Biomatrix sclerofoam: Equal or better than thermo-occlusion?

Despa, O.R., Stoyanova, K., El-Chamali, S., Brüggemann, U., Gzelachowski, S., Ragg, D.C., & Ragg J.C.

Angioclinic® Vein Centers, Interventional Phlebology, Berlin, Munich, Zurich, Germany, Switzerland


Common sclerofoams (Cabrera type, including Varithena/BTG) are inferior to thermo-occlusion in regard to primary and long-term results. Such foams are of low viscosity and stability. They will collapse within 60 to 240 seconds and rapidly lose effect. With increasing vein diameters, common foams will less displace blood but float on it with zones of uncertain effects. A novel viscous microfoam, using a biomatrix based on denatured autologous blood proteins with an in vitro half-life of > 60 minutes and fast disintegration within flowing blood, was evaluated in the GSV using a safety setting to prevent foam migration via the junction.

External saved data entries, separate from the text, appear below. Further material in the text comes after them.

Lemma loadProtectedFiles_registers list : forall r b r',
  loadProtectedFiles list r = Ret (b, r') ->
  (forall k, SearchSet.hasArchive (_protectedFiles r) k = true ->
             SearchSet.hasArchive (_protectedFiles r') k = true)
  /\ Forall (fun n => SearchSet.hasArchive (_protectedFiles r') n = true) list.
Proof.
  induction list as [|n rest IH]; intros r b r' Hrun; simpl in Hrun.
  - inversion Hrun; subst. done.
  - destruct (files_getMember r n) as [[f|]| | |]; simpl in Hrun; try done.
    pose proof (loadArchive_result n f r) as Hres.
    destruct (loadArchive n f r) as [[p|] r1]; [|done].
    destruct (Hres p eq_refl) as (_ & _ & Hp & _). simpl in Hp.
    apply IH in Hrun as [Hmono Hall]. simpl in Hmono.
    split.
    + intros k Hk. apply Hmono, hasArchive_add_mono. by rewrite Hp.
    + constructor; [|done]. apply Hmono, hasArchive_add.
Qed.

(** Whenever [reset] returns, the files of the game variant are in the
    protected layer. *)
Lemma reset_protects env r b r' :
  reset env r = Ret (b, r') ->
  Forall (fun f => SearchSet.hasArchive (_protectedFiles r') f = true)
         (protectedFilesOf env).
Proof.
  unfold reset, protectedFilesOf.
  destruct (negb (path_isDirectory env)); [done|].
  destruct (_ && _ && useInstallerPackage (gameFlags env)); [by constructor|].
  destruct (_ || _).
  { destruct (isDemo (gameFlags env)), (isTalkie (gameFlags env));
      cbn [negb andb]; try (intros _; by constructor).
    intros Hrun. by apply loadProtectedFiles_registers in Hrun as [_ Hall]. }
  destruct (bool_decide (game env = GI_KYRA2)) eqn:E2.
  { apply bool_decide_eq_true in E2. rewrite E2. intros _.
    rewrite bool_decide_eq_false_2 by done. by constructor. }
  destruct (bool_decide (game env = GI_KYRA3)) eqn:E3.
  { apply bool_decide_eq_true in E3. rewrite E3. intros _.
    rewrite bool_decide_eq_false_2 by done. by constructor. }
  destruct (bool_decide (game env = GI_LOL)); [|by constructor].
  destruct (negb (isTalkie (gameFlags env)) && negb (isDemo (gameFlags env)));
    [|by constructor].
  intros Hrun. by apply loadProtectedFiles_registers in Hrun as [_ Hall].
Qed.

One hundred and twenty patients (78 females, 42 males, all aged 32–81 years old) with GSV insufficiency and diameters 6–24 mm (mean: 10.3 mm), were randomized to two modalities of treatment: A) junction closure by endovenous laser in coaxial perivenous anesthesia (EVL 810 nm, ball tip or 1470 nm, slim/radial, segment length 3–20 cm), combined with catheter sclerofoam (biomatrix sclerofoam, BSF, 1% Aethoxysklerol, segment length 28–35 cm, n = 60), for the segment below; or B) EVL alone for comparison, treated segment length 38–55 cm (n = 60). Both modalities used the same PTFE vein catheter (PhleboCath 2.3 mm, OTW). BSF was deployed during catheter withdrawal. Postinterventional examinations with ultrasound were performed after two weeks and 2, 6, 12 months by independent investigators.


Initial vein occlusion was obtained in all cases (120/120). There were no adverse events, in particular no thoracic or cerebral symptoms in the group receiving BSF. The patterns of echogenicity were similar in both groups at all presentations. Vein diameter regression and mild postinterventional symptoms were similar for EVL and BSF. Concerning group A, the investigators were not able to discriminate any borderline of the methods. During one-year follow-up, junction segments showed reperfusion in 2/60 cases (A, 3.33%) and 1/60 (B, 1.6%), respectively. The thigh-to-knee segments, representing the closure quality of each method, showed partial reperfusion in 5/60 cases (8.33%) after BSF and in 6/60 cases (10%) after EVL.


The use of BSF in the GSV, apart from the femoral junction, is safe and effective. According to ultrasound patterns and clinical follow-up, there is no significant inferiority to endovenous lasers. However, BSF is more convenient for patient and physician as no tumescent anesthesia is required. Pilot studies using BSF also in the SFJ—the SSV including SPJ, perforator veins and recurrent varicosities—will be concluded June 2017.